Desfilaba los Viernes Santo, en la Procesión General, bajo el nombre de “Preparativos para la Flagelación”, nombre que hoy en día utiliza nuestro Santísimo Cristo de la Humidad, para cubrir dicho paso.

A todas luces esta denominación era errónea, ya que cubría un momento de la Pasión previo al la flagelación en la columna y realmente se trata de un Ecce-Homo, por lo tanto ya ha sufrido el martirio de la flagelación y su espalda se encuentra ensangrentada y herida.

Anteriormente se conservaba en la primitiva iglesia de San Nicolás, la primera noticia que se tiene de esta bella imagen se remonta a 1739, en una información recogida en el “Diario de Valladolid”.

Al demolerse este templo, paso, junto con el resto de enseres de la iglesia, al Templo de los Trinitarios.

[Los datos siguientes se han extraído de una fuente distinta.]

Lemma requestLoop_paid_turns url method data headers maxRetries :
  forall fuel attempt lastSigned lastRequest s s',
    (lastSigned = None <-> lastRequest = None) ->
    Client.requestLoop this fuel url method data headers maxRetries attempt
      lastSigned lastRequest s = Some (Thrown max_retries_error, s') ->
    paid_turns this url method data headers lastSigned s
      (Z.to_nat (maxRetries + 1 - attempt)) s'.
Proof.
  induction fuel as [|fuel IH]; intros attempt lastSigned lastRequest s s' Hboth;
    [discriminate|].
  cbn [Client.requestLoop].
  destruct (Z.leb_spec attempt maxRetries) as [Hle|Hgt].
  - destruct (Client.turn this url method data headers lastSigned lastRequest s)
      as [[[received|signed offer]|e] s1] eqn:Hturn.
    + discriminate.
    + intros Hloop.
      replace (Z.to_nat (maxRetries + 1 - attempt))
        with (S (Z.to_nat (maxRetries + 1 - (attempt + 1)))) by lia.
      apply paid_turns_more with signed s1;
        [apply (turn_continue_paid _ _ _ _ _ _ _ _ _ _ Hboth Hturn)|].
      apply (IH _ _ (Some offer)); [split; intros Hnone; discriminate Hnone|].
      exact Hloop.
    + intros [= -> <-]. exfalso.
      apply (turn_thrown_not_max _ _ _ _ _ _ _ _ _ Hturn). reflexivity.
  - intros [= <-].
    replace (Z.to_nat (maxRetries + 1 - attempt)) with O by lia.
    apply paid_turns_none.
Qed.

(** X14. When [requestWithPayment] ends with the max-retries error, its
    run is [maxRetries + 1] turns of the loop (none when [maxRetries] is
    negative), each of which ended in a signed payment: its request, the
    first with the caller's headers and every later one with the payment
    signed in the turn before (when that is not the empty string), was
    answered by a 402 whose body the validator accepted and whose offer
    the clock did not put in the past, and [signPayment] returned a
    success for that offer. So as many
    payments were signed as requests were issued, and the run ends with a
    signature that no request follows: the last signed payment is not
    sent. *)
Theorem requestWithPayment_exhausted (url : string) (options : Client.RequestOptions)
    (s s' : State) :
  Client.requestWithPayment this url options s = Some (Thrown max_retries_error, s') ->
  paid_turns this url (default "GET" (Client.opt_method options))
    (Client.opt_data options) (default ∅ (Client.opt_headers options)) None s
    (Z.to_nat (default 1 (Client.opt_maxRetries options) + 1)) s' /\
  exists tr,
    trace s' = (trace s ++ tr)%list /\
    requests_issued tr = Z.to_nat (default 1 (Client.opt_maxRetries options) + 1) /\
    signs_made tr = Z.to_nat (default 1 (Client.opt_maxRetries options) + 1) /\
    (0 <= default 1 (Client.opt_maxRetries options) -> ends_with_signature tr).
Proof.
  unfold Client.requestWithPayment, Client.requestWithPayment_fuel. intros Hloop.
  split.
  - pose proof (requestLoop_paid_turns _ _ _ _ _ _ _ _ _ _ _
                  ltac:(split; reflexivity) Hloop) as Hpaid.
    rewrite Z.sub_0_r in Hpaid. exact Hpaid.
  - destruct (requestLoop_exhausted _ _ _ _ _ _ _ _ _ _ _ Hloop)
      as (tr & Htr & Hreq & Hsign & Hend).
    exists tr. rewrite Z.sub_0_r in Hreq, Hsign. auto.
Qed.

End ClientRuns.

Lemma requestWithPayment_passes_through_witness :
  @Client.requestWithPayment Scripted.platform Sample.client "/resource" Sample.options
    (Scripted.start Sample2.resource_at_once)
  = Some (Returned (JString "free data"),
          @Build_State Scripted.platform Sample.idle
            [EvRequest {| url := "/resource"; method := "GET"; body := JUndefined;
                          headers := ∅ |}] ∅ ∅).
Proof.
  apply (@requestWithPayment_passes_through Scripted.platform Sample.client "/resource"
           Sample.options (Scripted.start Sample2.resource_at_once)
           (inr (JString "free data")) Sample.idle);
    [cbn; lia | reflexivity | intros error Herror; discriminate Herror].
Defined.

Lemma requestWithPayment_paid_witness :
  exists (s1 : @State Scripted.platform) (retry : HttpRequest),
    @Client.requestWithPayment Scripted.platform Sample.client "/resource" Sample.options
      (Scripted.start Sample2.sbtc_offer_then_resource)
    = Some (Returned (JString "premium data"),
            @Build_State Scripted.platform Sample.idle (trace s1 ++ [EvRequest retry])
              (paymentAttempted s1) (requests s1)) /\
    headers retry =
      <["X-PAYMENT-TOKEN-TYPE" := "sBTC"]> (<["X-PAYMENT" := "0x80sbtc-token"]> ∅).
Proof.
  pose (s := Scripted.start Sample2.sbtc_offer_then_resource).
  pose (offer := as_payment_request Sample2.sbtc_offer_with_contract).
  pose (first_turn :=
          @Client.turn Scripted.platform Sample.client "/resource" "GET" JUndefined ∅
            None None s).
  assert (Hfirst : first_turn =
                   (Returned (Client.Continue "0x80sbtc-token" offer), snd first_turn))
    by (apply injective_projections; [vm_compute; reflexivity | reflexivity]).
  destruct (@requestWithPayment_paid Scripted.platform Sample.client "/resource"
              Sample.options s (snd first_turn)
              (Sample.payment_required 1%positive Sample2.sbtc_offer_with_contract)
              {| Scripted.http_outcomes := [inr (JString "premium data")];
                 Scripted.clock_readings := [Sample.in_2023] |}
              "sBTC" "0x80sbtc-token" offer (JString "premium data") Sample.idle
              ltac:(cbn; lia) ltac:(reflexivity) ltac:(reflexivity)
              ltac:(right; left; reflexivity) Hfirst ltac:(vm_compute; reflexivity))
    as (Hrun & _ & Hheaders & _).
  eexists (snd first_turn), _. split; [exact Hrun|].
  apply Hheaders. discriminate.
Defined.

Lemma requestWithPayment_exhausted_witness :
  exists s' tr,
    @Client.requestWithPayment Scripted.platform Sample.client "/resource" Sample.options
      (Scripted.start Sample.two_offers) = Some (Thrown max_retries_error, s') /\
    paid_turns Sample.client "/resource" "GET" JUndefined ∅ None
      (Scripted.start Sample.two_offers) 2 s' /\
    trace s' = tr /\ requests_issued tr = 2%nat /\ signs_made tr = 2%nat /\
    ends_with_signature tr.
Proof.
  assert (Hthrown :
            option_map fst
              (@Client.requestWithPayment Scripted.platform Sample.client "/resource"
                 Sample.options (Scripted.start Sample.two_offers))
            = Some (Thrown max_retries_error))
    by (vm_compute; reflexivity).
  destruct (@Client.requestWithPayment Scripted.platform Sample.client "/resource"
              Sample.options (Scripted.start Sample.two_offers))
    as [[c s']|] eqn:Hrun; [|discriminate Hthrown].
  injection Hthrown as ->.
  destruct (@requestWithPayment_exhausted Scripted.platform Sample.client "/resource"
              Sample.options _ _ Hrun) as (Hpaid & tr & Htr & Hreq & Hsign & Hend).
  exists s', tr. split; [reflexivity|]. split; [exact Hpaid|]. split; [exact Htr|].
  split; [exact Hreq|]. split; [exact Hsign|]. apply Hend. cbn. lia.
Defined.

(** ** More on the signing functions of the client *)

Section ClientSigningMore.
Context `{Platform}.
Variable this : X402PaymentClient.t.

Lemma substring_34_empty (s : string) :
  String.eqb (String.substring 0 34 s) "" = String.eqb s "".
Proof. destruct s; reflexivity. Qed.

(** X15. A success of [signPayment] is made of what the collaborators
    gave: the amount converted, the sender address is the one derived from
    the client's key on the network of the request, and exactly one signing
    call of the SDK was made, whose serialized transaction is the signed
    transaction of the result: [makeSTXTokenTransfer] for the native token,
    [makeContractCall] for sBTC and USDCx, which then came with their
    contract. *)
Theorem signPayment_success (paymentRequest : X402PaymentRequired) (s s' : State)
    (r : SignedPaymentResult) :
  Client.signPayment this paymentRequest s = (Returned r, s') ->
  success r = true ->
  exists amount a sdk_call,
    BigInt (maxAmountRequired paymentRequest) = Returned amount /\
    getAddressFromPrivateKey (X402PaymentClient.privateKey this) (network paymentRequest)
      = Returned a /\
    senderAddress r = Some a /\ error r = None /\
    trace s' = (trace s ++ [EvSignPayment paymentRequest; sdk_call])%list /\
    match sdk_call with
    | EvMakeSTX o =>
        default STX (tokenType paymentRequest) = STX /\
        makeSTXTokenTransfer o (world s) = (Returned (signedTransaction r), world s')
    | EvMakeCall o =>
        default STX (tokenType paymentRequest) <> STX /\
        tokenContract paymentRequest <> None /\
        makeContractCall o (world s) = (Returned (signedTransaction r), world s')
    | _ => False
    end.
Proof.
  unfold Client.signPayment, Client.signSTXTransfer, Client.signSBTCTransfer,
    Client.signUSDCxTransfer, Client.signContractTransfer, Client.failure,
    try_catch, bind, lift, emit, call, ret, throw.
  cbn [world trace].
  destruct (BigInt (maxAmountRequired paymentRequest)) as [amount|e];
    [|intros [= <- <-]; discriminate].
  destruct (default STX (tokenType paymentRequest)) eqn:Htoken;
    cbn [Details.senderKey Details.network Details.memo Details.recipient Details.amount
           Details.nonce Details.fee Details.tokenContract world trace];
    rewrite network_match;
    (destruct (getAddressFromPrivateKey _ _) as [a|e];
       [|intros [= <- <-]; discriminate]);
    try (destruct (tokenContract paymentRequest) as [c|] eqn:Hcontract;
           [|intros [= <- <-]; discriminate]);
    cbn [world trace];
    match goal with
    | |- context [makeSTXTokenTransfer ?o ?w] =>
        destruct (makeSTXTokenTransfer o w) as [[tx|e] w1] eqn:Hmade
    | |- context [makeContractCall ?o ?w] =>
        destruct (makeContractCall o w) as [[tx|e] w1] eqn:Hmade
    end;
    try (intros [= <- <-]; discriminate);
    intros [= <- <-] _; exists amount, a; eexists;
    (split; [reflexivity|]); (split; [reflexivity|]); (split; [reflexivity|]);
    (split; [reflexivity|]);
    (split; [cbn [trace]; rewrite <- app_assoc; reflexivity|]);
    cbn [signedTransaction world]; repeat split; try exact Hmade; discriminate.
Qed.

(** X16. The call behind a signed sBTC or USDCx payment. When
    [signPayment] returns a success for a request for sBTC or USDCx that
    comes with its contract, whose amount converts and whose key yields an
    address, the signed transaction is what [makeContractCall] returned,
    in the one call to the SDK of that run, for a call of the function
    [transfer] of that contract with, in this order, the amount, the
    sender address derived from the key, the recipient of the request and
    the memo (the first 34 code units of the nonce, or none for an empty
    nonce), signed with the client's key on the network of the request,
    with post-conditions in mode [allow] and no explicit nonce or fee. *)
Theorem signPayment_contract_call (paymentRequest : X402PaymentRequired) (s s' : State)
    (r : SignedPaymentResult) (t : TokenType) (c : TokenContract) (amount : Z)
    (a : string) :
  let options :=
    {| CallOptions.contractAddress := Contract.address c;
       CallOptions.contractName := Contract.name c;
       CallOptions.functionName := "transfer";
       CallOptions.functionArgs :=
         [uintCV amount; principalCV a; principalCV (payTo paymentRequest);
          if String.eqb (nonce paymentRequest) "" then noneCV
          else someCV (bufferCVFromString
                         (String.substring 0 34 (nonce paymentRequest)))];
       CallOptions.senderKey := X402PaymentClient.privateKey this;
       CallOptions.network := network paymentRequest;
       CallOptions.postConditionMode := "allow";
       CallOptions.nonce := None;
       CallOptions.fee := None |} in
  tokenType paymentRequest = Some t -> t <> STX ->
  tokenContract paymentRequest = Some c ->
  BigInt (maxAmountRequired paymentRequest) = Returned amount ->
  getAddressFromPrivateKey (X402PaymentClient.privateKey this) (network paymentRequest)
    = Returned a ->
  Client.signPayment this paymentRequest s = (Returned r, s') ->
  success r = true ->
  trace s' = (trace s ++ [EvSignPayment paymentRequest; EvMakeCall options])%list /\
  makeContractCall options (world s) = (Returned (signedTransaction r), world s') /\
  senderAddress r = Some a.
Proof.
  intros options Ht Hstx Hc Hamount Haddr. subst options.
  unfold Client.signPayment, Client.signSBTCTransfer,
    Client.signUSDCxTransfer, Client.signContractTransfer, Client.failure,
    try_catch, bind, lift, emit, call, ret, throw.
  cbn [world trace]. rewrite Hamount, Ht. cbn [default from_option id].
  destruct t; [congruence| |];
    cbn [Details.senderKey Details.network Details.memo Details.recipient Details.amount
           Details.nonce Details.fee Details.tokenContract world trace];
    rewrite network_match, Haddr, Hc, substring_34_empty; cbn [world trace];
    match goal with
    | |- context [makeContractCall ?o ?w] =>
        destruct (makeContractCall o w) as [[tx|e] w1] eqn:Hmade
    end;
    try (intros [= <- <-]; discriminate);
    intros [= <- <-] _; cbn [trace world signedTransaction senderAddress];
    (split; [rewrite <- app_assoc; reflexivity|]);
    split; reflexivity.
Qed.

En un primer momento los investigadores no se ponían de acuerdo sobre la autoría de la obra, puede ser que el hecho de encontrarse durante una época  vestida con una túnica roja y solo se pudiese contemplar la cabeza les despistase, pero finalmente se ha llegado a la conclusión de que salió de la gubia del genial imaginero de Sarria.

Hace pocos años el profesor Jesús Urrea analizó la figura llegando a la conclusión de que pertenece a Gregorio Fernández sin ninguna duda, aduciendo por otra parte, que al igual que sucede con  la colección de yacentes, esta figura sola del Ecce-Homo podría constituir un prototipo fernandino creado hacia 1612-1615.

Al fin las atribuciones tuvieron confirmación documental, al encontrar el profesor Fco. Javier de la Plaza un documento en el que no solo se reconoce la autoria, sino que también se despeja la duda sobre el origen lucense de Fernández. El documento fechado el 3 de Enero de 1620, viene a decir que el párroco de San Nicolás Bernardino de Salcedo, ofrece a la Cofradía del Santísimo Sacramento y Ánimas, una escultura de un Ecce-Homo de su propiedad, que se encuentra en dicha iglesia. La escultura la ofrece a cambio de unas misas que han de hacerse extensivas a “Gregorio ernández , escultor, vecino de la villa de Sarria, que hizo la Imagen”.

Esta figura tiene gran riqueza de puntos de visión y está ligeramente desdramatizada.

Otra peculiar excepción de la talla está en que se cubre con un paño de pureza no labrado, caso único en Fernández, sino que es de lienzo encolado, al estilo de los pasos de papelón.

Se observa en la Imagen el sufrimiento de Cristo ante su castigo, que siente pudor incluso en su desnudez, un sufrimiento no solamente físico sino también psicológico.